Le casalinghe, è facile intuirlo, non sono i clienti preferiti di banche e finanziarie perchè effettuano un lavoro non remunerato e non offrono garanzie sulla solvibilità del prestito richiesto. Le casalinghe, quindi, da un lato non hanno un lavoro che consenta loro di rimborsare con regolarità un prestito anche piccolo, dall’altra però potrebbero avere bisogno di piccole somme per acquistare mobili, elettrodomestici ed altri prodotti per migliorare la qualità del lavoro domestico stesso.

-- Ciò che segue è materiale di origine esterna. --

(** C8, as stated, fails when the configured gravity is negative: every
    load is clamped to zero, and the loads no longer add up to [m * g]. *)
Lemma static_loads_negative_gravity_counterexample :
  let cfg := Suspension.mkSuspensionConfig 2.7 1.5 1.5 0.5 1.35 1400 (-9.81)
                                           0.5 0.5 in
  0 < Suspension.cg_to_front cfg < Suspension.wheelbase cfg
  /\ 0 < Suspension.total_mass cfg
  /\ 0 < Suspension.track_front cfg /\ 0 < Suspension.track_rear cfg
  /\ Suspension.calculate_loads_simple cfg 0 0
     = Some (Suspension.mkWheelLoads 0 0 0 0)
  /\ Suspension.total (Suspension.mkWheelLoads 0 0 0 0)
     <> Suspension.total_mass cfg * Suspension.gravity cfg.
Proof.
  intros cfg. simpl.
  repeat split; try lra.
  - unfold Suspension.calculate_loads_simple, Suspension.front_weight_fraction,
      Suspension.rear_weight_fraction, Suspension.cg_to_rear. simpl.
    rewrite !div_some by lra. simpl.
    rewrite !div_some by lra. simpl.
    unfold Suspension.clamp_loads. simpl.
    f_equal. unfold Py.max.
    f_equal; (rewrite ltb_false; [reflexivity | lra]).
  - unfold Suspension.total. simpl. lra.
Qed.

(** ** tire/relaxation.py *)

Section RelaxationFacts.

Import Relaxation.

(** The speed both updates divide by is at least [MIN_VELOCITY]. *)
Lemma relaxation_speed_floor (velocity : R) :
  0.5 <= Py.max (Rabs velocity) MIN_VELOCITY.
Proof. unfold Py.max, MIN_VELOCITY. py_cases; lra. Qed.

(** A step that moves [F] a fraction [alpha] in [[0, 1]] of the way to
    the target does not increase the error. *)
Lemma blend_error (F target alpha : R) :
  0 <= alpha <= 1 ->
  Rabs (target - (F + (target - F) * alpha)) <= Rabs (target - F).
Proof.
  intros [H0 H1].
  replace (target - (F + (target - F) * alpha))
    with ((target - F) * (1 - alpha)) by ring.
  rewrite Rabs_mult, (Rabs_pos_eq (1 - alpha)) by lra.
  pose proof (Rabs_pos (target - F)). nra.
Qed.

Lemma relax_exact_error (F target tau dt : R) :
  0 <= dt ->
  Rabs (target - relax_exact F target tau dt) <= Rabs (target - F).
Proof.
  intros Hdt. unfold relax_exact, Py.gtb.
  destruct (ltb_spec 0 tau) as [Htau | Htau].
  - apply blend_error.
    assert (Hx : - dt / tau <= 0).
    { unfold Rdiv. rewrite <- Ropp_mult_distr_l.
      apply Ropp_le_cancel. rewrite Ropp_involutive, Ropp_0.
      apply Rmult_le_pos; [lra |]. left. now apply Rinv_0_lt_compat. }
    pose proof (exp_pos (- dt / tau)).
    assert (exp (- dt / tau) <= 1).
    { destruct Hx as [Hx | Hx].
      - left. rewrite <- exp_0. now apply exp_increasing.
      - rewrite Hx, exp_0. lra. }
    lra.
  - replace (target - target) with 0 by ring.
    rewrite Rabs_R0. apply Rabs_pos.
Qed.
(** C7.  The generator yields 820000 keys; the key at position [n] is the
    integer [10000 + n] written with [06d], which is six decimal digits that
    read back as [10000 + n]; so the keys are exactly the integers of
    [10000, 830000), one each, in ascending numeric order.  The list is a
    closed value: it depends neither on the transport nor on the world, and
    building it changes neither. *)
Theorem postal_codes_key_space :
  Z.of_nat (length postal_codes) = 820000
  /\ (forall n : nat, Z.of_nat n < 820000 ->
        exists key,
          postal_codes !! n = Some key
          /\ key = Fmt.format_06d (10000 + Z.of_nat n)
          /\ String.length key = 6%nat
          /\ Fmt.all_digits key = true
          /\ Fmt.int key = 10000 + Z.of_nat n)
  /\ (forall key, key ∈ postal_codes <->
        exists i, 10000 <= i < 830000 /\ key = Fmt.format_06d i)
  /\ (forall (m n : nat) (k1 k2 : string),
        postal_codes !! m = Some k1 -> postal_codes !! n = Some k2 ->
        (m < n)%nat -> Fmt.int k1 < Fmt.int k2)
  /\ NoDup postal_codes.
Proof.
  assert (forall n : nat, Z.of_nat n < 820000 ->
            Fmt.int (Fmt.format_06d (10000 + Z.of_nat n)) = 10000 + Z.of_nat n)
    as Hint.
  { intros n Hn. apply FmtFacts.format_06d_spec. lia. }
  split; [rewrite length_postal_codes; lia |].
  split.
  { intros n Hn. eexists. split; [by apply lookup_postal_codes |].
    split; [done |].
    destruct (FmtFacts.format_06d_spec (10000 + Z.of_nat n)) as (? & ? & ?);
      [lia | done]. }
  split.
  { intros key. unfold postal_codes, range. rewrite list_elem_of_fmap.
    setoid_rewrite elem_of_seqZ. split.
    - intros (i & -> & Hi). exists i. split; [lia | done].
    - intros (i & Hi & ->). exists i. split; [done | lia]. }
  split.
  { intros m n k1 k2 H1 H2 Hmn.
    apply lookup_postal_codes_inv in H1 as [Hm ->].
    apply lookup_postal_codes_inv in H2 as [Hn ->].
    rewrite !Hint by done. lia. }
  apply NoDup_alt. intros m n key H1 H2.
  apply lookup_postal_codes_inv in H1 as [Hm ->].
  apply lookup_postal_codes_inv in H2 as [Hn Heq].
  apply (f_equal Fmt.int) in Heq. rewrite !Hint in Heq by done. lia.
Qed.

(** The first two keys. *)
Lemma postal_codes_key_space_witness :
  postal_codes !! 0%nat = Some "010000"
  /\ postal_codes !! 1%nat = Some "010001".
Proof.
  destruct postal_codes_key_space as (_ & Hkeys & _).
  split.
  - destruct (Hkeys 0%nat) as (key & -> & -> & _); [lia | reflexivity].
  - destruct (Hkeys 1%nat) as (key & -> & -> & _); [lia | reflexivity].
Defined.

(** ** The monad *)

Section MonadFacts.

Context {A B : Type}.

Lemma bind_ok (m : M A) (f : A -> M B) (w w' : world) (a : A) :
  m w = (Ok a, w') -> (m ≫= f) w = f a w'.
Proof. intros H. unfold mbind, M_bind. by rewrite H. Qed.

Lemma bind_raise (m : M A) (f : A -> M B) (w w' : world) (e : exn) :
  m w = (Raise e, w') -> (m ≫= f) w = (Raise e, w').
Proof. intros H. unfold mbind, M_bind. by rewrite H. Qed.

Lemma bind_ret (a : A) (f : A -> M B) (w : world) : (mret a ≫= f) w = f a w.
Proof. reflexivity. Qed.

End MonadFacts.

Ltac run_monad :=
  unfold try_except, mbind, M_bind, mret, M_ret, raise, read_json, session_get;
  simpl.

(** ** The error sink *)

Section ErrorSink.

Lemma log_error_writable (postal_code error : string) (w : world)
    (written : list string) :
  error_log w = Writable written ->
  log_error postal_code error w = (Ok (), logged (entry postal_code error) w).
Proof. intros H. unfold log_error, logged. by rewrite H. Qed.

Lemma log_error_unwritable (postal_code error err : string) (w : world) :
  error_log w = Unwritable err ->
  log_error postal_code error w = (Raise (Error err), w).
Proof. intros H. unfold log_error. by rewrite H. Qed.

(** Whatever happens, [log_error] issues no request and raises no
    timeout. *)
Lemma log_error_fails (postal_code error err : string) (w : world) :
  write_error (error_log w) = Some err ->
  log_error postal_code error w = (Raise (Error err), w).
Proof.
  unfold log_error.
  destruct (error_log w) as [written | err' | written err']; [done | |];
    by intros [= ->].
Qed.

Lemma log_error_cases (postal_code error : string) (w : world) :
  (exists written, error_log w = Writable written
     /\ log_error postal_code error w
        = (Ok (), logged (entry postal_code error) w))
  \/ (exists err, write_error (error_log w) = Some err
     /\ log_error postal_code error w = (Raise (Error err), w)).
Proof.
  destruct (error_log w) as [written | err | written err] eqn:Hlog.
  - left. exists written. split; [done |]. by apply log_error_writable with written.
  - right. exists err. split; [done |]. apply log_error_fails. by rewrite Hlog.
  - right. exists err. split; [done |]. apply log_error_fails. by rewrite Hlog.
Qed.

Lemma log_then_ret {A : Type} (postal_code error : string) (a r : A)
    (w w' : world) :
  (log_error postal_code error;; mret a) w = (Ok r, w') -> r = a.
Proof.
  unfold mbind, M_bind.
  destruct (log_error_cases postal_code error w)
    as [(written & _ & ->) | (err & _ & ->)]; [| done].
  by intros [= -> _].
Qed.

End ErrorSink.

(** ** Fetch with retry *)

Section FetchFacts.

Variable tr : list string -> string -> outcome response.
Variable key : string.

Let url : string := probe_url key.

(** One attempt, by the verdict on its reply. *)
Lemma fetch_attempt_verdict (retries attempt : Z) (w : world) :
  fetch_attempt tr key retries attempt w =
    match classify (tr (requests w) url) with
    | Success j => (Ok (Return j), sent url w)
    | TimedOut =>
        if attempt <? retries - 1 then (Ok Next, sent url w)
        else (log_error key "Timeout after retries";; mret Next) (sent url w)
    | Failed reason => (log_error key reason;; mret Break) (sent url w)
    end.
Proof.
  unfold fetch_attempt, classify. run_monad. fold url. fold (sent url w).
  destruct (tr (requests w) url) as [r | [|msg]]; simpl;
    [| by destruct (attempt <? retries - 1) | done].
  destruct (status r =? 200) eqn:Hst.
  - destruct (json r) as [j | [|msg]]; simpl;
      [done | by destruct (attempt <? retries - 1) | done].
  - destruct (log_error_cases key ("HTTP " +:+ Fmt.str (status r)) (sent url w))
      as [(written & Hlog & ->) | (err & Hlog & ->)]; [done |].
    by rewrite (log_error_fails _ _ err).
Qed.

(** The reply to attempt number [i] (from 0) of a probe started in [w]. *)
Let reply (w : world) (i : nat) : outcome response :=
  tr (requests w ++ replicate i url) url.

(** The world after [n] attempts and nothing logged. *)
Let tried (n : nat) (w : world) : world :=
  {| requests := requests w ++ replicate n url; error_log := error_log w |}.

Lemma replicate_after_sent (w : world) (i : nat) :
  requests (sent url w) ++ replicate i url
  = requests w ++ replicate (S i) url.
Proof. simpl. by rewrite <- app_assoc. Qed.
(** * OBS Lite sensor readers: wire-format decoding

    A shallow embedding of the two Python tools of the repository,
    [tools/read_ble.py] (BLE notifications) and [tools/read_esp.py]
    (USB serial, COBS framed), and the properties of their decoders.

    Python's [int] is unbounded, so integers are [Z]; [bytes] are lists of
    [Byte.byte]; a [while] loop is its body, a function from the loop state
    to the next state or to the value the function returns, run by
    [while_loop] under a fuel bound on the number of iterations. *)

From Stdlib Require Import ZArith List String Ascii Bool Lia.
From Stdlib Require Import Strings.Byte.
From Stdlib Require Import Floats.SpecFloat.
From Stdlib Require Import QArith.
Import ListNotations.
Local Open Scope Z_scope.

(** ** Python values *)

Definition bytes : Type := list byte.

(** [len(data)] *)
Definition len {A : Type} (data : list A) : Z := Z.of_nat (List.length data).

(** The integer value of a byte, as [data[i]] yields it. *)
Definition byte_val (b : byte) : Z := Z.of_N (Byte.to_N b).

(** The byte of an integer in [0, 255] ([bytes([n])]). *)
Definition byte_of_Z (n : Z) : byte :=
  match Byte.of_N (Z.to_N n) with
  | Some b => b
  | None => x00
  end.

(** [data[pos]] for [0 <= pos < len(data)]; every use below is guarded by
    [pos < len(data)] and positions start at 0 and only grow. *)
Definition byte_at (data : bytes) (pos : Z) : Z :=
  byte_val (nth (Z.to_nat pos) data x00).

(** [data[a:b]] for [0 <= a]: both ends are clamped to the length. *)
Definition slice (data : bytes) (a b : Z) : bytes :=
  firstn (Z.to_nat (Z.min b (len data) - a)) (skipn (Z.to_nat a) data).

(** [bytes.hex()]: two lower-case hexadecimal digits per byte. *)
Definition hex_digit (n : Z) : ascii :=
  if n <? 10 then ascii_of_N (Z.to_N (48 + n)) else ascii_of_N (Z.to_N (87 + n)).

Fixpoint hex (data : bytes) : string :=
  match data with
  | [] => EmptyString
  | b :: rest =>
      String (hex_digit (Z.shiftr (byte_val b) 4))
        (String (hex_digit (Z.land (byte_val b) 15)) (hex rest))
  end.

(** [str(n)] for the integer inside [f"field_{field_num}"]. *)
Fixpoint decimal_digits (fuel : nat) (n : Z) (acc : string) : string :=
  match fuel with
  | O => acc
  | S fuel' =>
      let acc' := String (ascii_of_N (Z.to_N (48 + n mod 10))) acc in
      if n <? 10 then acc' else decimal_digits fuel' (n / 10) acc'
  end.

Definition str_of_int (n : Z) : string :=
  if n <? 0 then String "-"%char (decimal_digits (S (Z.to_nat (Z.log2 (- n)))) (- n) EmptyString)
  else decimal_digits (S (Z.to_nat (Z.log2 n))) n EmptyString.

(** A Python [float]. [struct.unpack('<f', b)] reads four bytes as a
    little-endian IEEE-754 binary32 number; every binary32 number is a
    [float] exactly, so the result is kept as sign, mantissa and exponent. *)
Definition py_float := spec_float.

Definition float_zero : py_float := S754_zero false.

Definition unpack_f32_le (b : bytes) : py_float :=
  let bits := byte_at b 0 + Z.shiftl (byte_at b 1) 8
              + Z.shiftl (byte_at b 2) 16 + Z.shiftl (byte_at b 3) 24 in
  let sign := Z.testbit bits 31 in
  let e := Z.land (Z.shiftr bits 23) 255 in
  let m := Z.land bits 8388607 in
  if e =? 0 then
    if m =? 0 then S754_zero sign else S754_finite sign (Z.to_pos m) (-149)
  else if e =? 255 then
    if m =? 0 then S754_infinity sign else S754_nan
  else S754_finite sign (Z.to_pos (m + 8388608)) (e - 150).

(** [x == 0.0] on floats: true for both zeros, false for a NaN. *)
Definition float_is_zero (x : py_float) : bool := SFeqb x float_zero.

(** The rational a finite float stands for. *)
Definition float_to_Q (x : py_float) : option Q :=
  match x with
  | S754_zero _ => Some 0%Q
  | S754_finite s m e =>
      Some ((if s then -1 else 1) * inject_Z (Z.pos m) * Qpower 2 e)%Q
  | _ => None
  end.

(** ** Loops *)

(** One pass through the body of a [while] loop: go round again with a new
    state, or leave the function with its value (the loop condition failed,
    a [break] followed by the final [return], or a [return] inside). *)
Inductive flow (S R : Type) : Type :=
| Next (s : S)
| Done (r : R).
Arguments Next {S R} s.
Arguments Done {S R} r.

(** [fuel] bounds the number of passes; [None] is a loop cut short by the
    bound, not a value of the program. *)
Fixpoint while_loop {S R : Type} (body : S -> option (flow S R))
    (fuel : nat) (s : S) : option R :=
  match fuel with
  | O => None
  | Datatypes.S fuel' =>
      match body s with
      | None => None
      | Some (Done r) => Some r
      | Some (Next s') => while_loop body fuel' s'
      end
  end.

Notation "' p <- e ;; k" :=
  (match e with Some p => k | None => None end)
  (at level 60, p pattern, e at next level, right associativity).

(** ** Code shared by read_ble.py and read_esp.py

    [decode_varint] and [parse_distance_measurement] are the same text in
    both files (read_ble.py 14-54, read_esp.py 31-73). *)

(** State of [decode_varint]'s loop: [(result, shift, pos)]. *)
Definition decode_varint_body (data : bytes) (st : Z * Z * Z)
  : option (flow (Z * Z * Z) (Z * Z)) :=
  let '(result, shift, pos) := st in
  if pos <? len data then
    let b := byte_at data pos in
    let result := Z.lor result (Z.shiftl (Z.land b 0x7F) shift) in
    let pos := pos + 1 in
    if Z.land b 0x80 =? 0 then Some (Done (result, pos))
    else Some (Next (result, shift + 7, pos))
  else Some (Done (result, pos)).

Definition decode_varint (data : bytes) (pos : Z) : option (Z * Z) :=
  while_loop (decode_varint_body data) (S (List.length data)) (0, 0, pos).

(** State of [parse_distance_measurement]'s loop. *)
Record dm_state : Type := mk_dm {
  dm_source_id : Z;
  dm_distance : py_float;
  dm_has_distance : bool;
  dm_pos : Z
}.

Definition dm_return (st : dm_state) : Z * py_float * bool :=
  (dm_source_id st, dm_distance st, dm_has_distance st).

Definition parse_distance_measurement_body (data : bytes) (st : dm_state)
  : option (flow dm_state (Z * py_float * bool)) :=
  let source_id := dm_source_id st in
  let distance := dm_distance st in
  let has_distance := dm_has_distance st in
  if dm_pos st <? len data then
    '(tag, pos) <- decode_varint data (dm_pos st) ;;
    let field_num := Z.shiftr tag 3 in
    let wire_type := Z.land tag 0x07 in
    if (field_num =? 1) && (wire_type =? 0) then
      '(source_id, pos) <- decode_varint data pos ;;
      Some (Next (mk_dm source_id distance has_distance pos))
    else if (field_num =? 2) && (wire_type =? 5) then
      if pos + 4 <=? len data then
        Some (Next (mk_dm source_id (unpack_f32_le (slice data pos (pos + 4)))
                      true (pos + 4)))
      else Some (Next (mk_dm source_id distance has_distance pos))
    else if wire_type =? 0 then
      '(_, pos) <- decode_varint data pos ;;
      Some (Next (mk_dm source_id distance has_distance pos))
    else if wire_type =? 1 then
      Some (Next (mk_dm source_id distance has_distance (pos + 8)))
    else if wire_type =? 2 then
      '(length, pos) <- decode_varint data pos ;;
      Some (Next (mk_dm source_id distance has_distance (pos + length)))
    else if wire_type =? 5 then
      Some (Next (mk_dm source_id distance has_distance (pos + 4)))
    else Some (Done (dm_return st))
  else Some (Done (dm_return st)).

Definition parse_distance_measurement (data : bytes)
  : option (Z * py_float * bool) :=
  while_loop (parse_distance_measurement_body data) (S (List.length data))
    (mk_dm 0 float_zero false 0).

(** [event_type == name] for an [event_type] that is [None] or a string. *)
Definition is_type (event_type : option string) (name : string) : bool :=
  match event_type with
  | Some s => String.eqb s name
  | None => false
  end.

(** ** read_ble.py *)

Module Ble.

(** The dictionaries [parse_event] returns as [details]. *)
Inductive details : Type :=
| TruncatedDetails (field expected available : Z) (raw_hex : string)
| DistanceDetails (source_id : Z) (distance : py_float) (has_distance : bool)
    (raw_hex : string) (dm_bytes : Z)
| TextDetails (raw : bytes).

(** State of [parse_event]'s loop: [(pos, event_type, details)]. *)
Definition event_state : Type := Z * option string * option details.
Definition event_result : Type := option string * option details.

Definition parse_event_body (data : bytes) (st : event_state)
  : option (flow event_state event_result) :=
  let '(pos, event_type, details) := st in
  if pos <? len data then
    if pos >=? len data then Some (Done (event_type, details))
    else
    '(tag, pos) <- decode_varint data pos ;;
    let field_num := Z.shiftr tag 3 in
    let wire_type := Z.land tag 0x07 in
    if wire_type =? 2 then
      '(length, pos) <- decode_varint data pos ;;
      if pos + length >? len data then
        Some (Done (Some "TRUNCATED"%string,
                    Some (TruncatedDetails field_num length (len data - pos)
                            (hex data))))
      else
        let field_data := slice data pos (pos + length) in
        let pos := pos + length in
        if field_num =? 10 then
          '(sid, dist, has_dist) <- parse_distance_measurement field_data ;;
          Some (Next (pos, Some "distance"%string,
                      Some (DistanceDetails sid dist has_dist (hex field_data)
                              (len field_data))))
        else if field_num =? 12 then
          Some (Next (pos, Some "geolocation"%string, details))
        else if field_num =? 13 then
          Some (Next (pos, Some "userInput"%string, details))
        else if field_num =? 14 then
          Some (Next (pos, Some "textMessage"%string,
                      Some (TextDetails field_data)))
        else if field_num =? 6 then
          Some (Next (pos, event_type, details))
        else
          match event_type with
          | None =>
              Some (Next (pos, Some ("field_" ++ str_of_int field_num)%string,
                          details))
          | Some _ => Some (Next (pos, event_type, details))
          end
    else if wire_type =? 0 then
      '(_, pos) <- decode_varint data pos ;;
      Some (Next (pos, event_type, details))
    else if wire_type =? 1 then
      Some (Next (pos + 8, event_type, details))
    else if wire_type =? 5 then
      Some (Next (pos + 4, event_type, details))
    else Some (Done (event_type, details))
  else Some (Done (event_type, details)).

Definition parse_event (data : bytes) : option event_result :=
  while_loop (parse_event_body data) (S (List.length data)) (0, None, None).
(** C5, amended.  [read_from_file] raises the one format error
    - when the file cannot be read;
    - when the text has no first or no second line, or one of these two
      lines has no [=], or the field after its first [=] is not an integer
      literal (the word before the [=] is not looked at);
    - when a line after the first two is not blank and the triple pattern
      does not match at its start; the lines after it are not read.
    A blank line is skipped, and no other exception is ever raised. *)
Theorem parse_failures (w : world) (self : loc) (path : string) :
  (∀ e, raises (read_from_file self path) w e → e = wrong_format)
  ∧ (disk w !! path = None → raises (read_from_file self path) w wrong_format)
  ∧ (∀ t, disk w !! path = Some t →
       (header_value (Py.readlines t) 0 = None
        ∨ header_value (Py.readlines t) 1 = None →
        raises (read_from_file self path) w wrong_format)
       ∧ (Py.readlines t = [] → raises (read_from_file self path) w wrong_format)
       ∧ (∀ l0, Py.readlines t !! 0%nat = Some l0 →
            Forall (λ c, Ascii.eqb c "="%char = false) l0 →
            raises (read_from_file self path) w wrong_format)
       ∧ (∀ pre bad post,
            drop 2 (Py.readlines t) = pre ++ bad :: post →
            offending bad →
            raises (read_from_file self path) w wrong_format))
  ∧ (∀ l w0, blank l → read_line self l w0 = (Return (), w0))
  ∧ (∀ l lines m, blank l → apply_lines (l :: lines) m = apply_lines lines m).
Proof.
  assert (Hfail : (parse_into (heap w !!! self) (disk w !! path)).1 = false →
                  raises (read_from_file self path) w wrong_format).
  { intros H. unfold raises. rewrite read_from_file_run, H. eauto. }
  assert (Hhead : ∀ t, disk w !! path = Some t →
            header_value (Py.readlines t) 0 = None
            ∨ header_value (Py.readlines t) 1 = None →
            raises (read_from_file self path) w wrong_format).
  { intros t Ht H. apply Hfail. rewrite Ht. unfold parse_into. cbv zeta.
    destruct (header_value (Py.readlines t) 0) as [r|]; [|done].
    destruct (header_value (Py.readlines t) 1) as [c|]; [|done].
    by destruct H. }
  split; [|split; [|split; [|split]]].
  - intros e [w' H]. rewrite read_from_file_run in H.
    destruct (parse_into _ _).1; congruence.
  - intros H. apply Hfail. by rewrite H.
  - intros t Ht. split; [by apply Hhead|]. split; [|split].
    + intros H. apply (Hhead t Ht). left. rewrite H. apply header_value_empty.
    + intros l0 H0 Hl. apply (Hhead t Ht). left.
      by apply (header_value_no_sep _ l0).
    + intros pre bad post Hd Hbad. apply Hfail. rewrite Ht.
      unfold parse_into. cbv zeta.
      destruct (header_value (Py.readlines t) 0) as [r|]; [|done].
      destruct (header_value (Py.readlines t) 1) as [c|]; [|done].
      rewrite Hd. clear Hd. revert Hbad. generalize (mkSparseMatrix r c ∅).
      induction pre as [|l pre IH]; intros m [Hne Hbad].
      * cbn [app apply_lines]. unfold apply_line, triple_of. rewrite Hbad.
        by destruct (Py.strip bad).
      * rewrite <- app_comm_cons. cbn [apply_lines].
        destruct (apply_line m l) as [m'|]; [by apply IH | done].
  - intros l w0 Hl. unfold read_line. by rewrite Hl.
  - intros l lines m Hl. by apply apply_lines_blank.
Qed.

Se ciò accade è giusto che abbiamo accesso a delle linee di finanziamento a loro dedicate. Molte banche e altrettante finanziarie si sono mosse in questo senso. In genere chiedono un garante o usano come garanzia il lavoro part-time che le casalinghe svolgono fuori casa, quando c’è.

Chiaramente i prodotti in circolazione sono più di uno, per scegliere è opportuno consultare i fogli informativi concentrandosi sul tasso d’interesse applicato al prestito, sul piano d’ammortamento e sulla necessità o meno di avere un garante al momento della stipula del contratto.

In più vi consigliamo di valutare anche l’opportunità di non chiedere un prestito ma piuttosto una carta di credito revolving. Questo strumento di pagamento è un prestito a tutti gli effetti, talvolta però può avere tassi più vantaggiosi.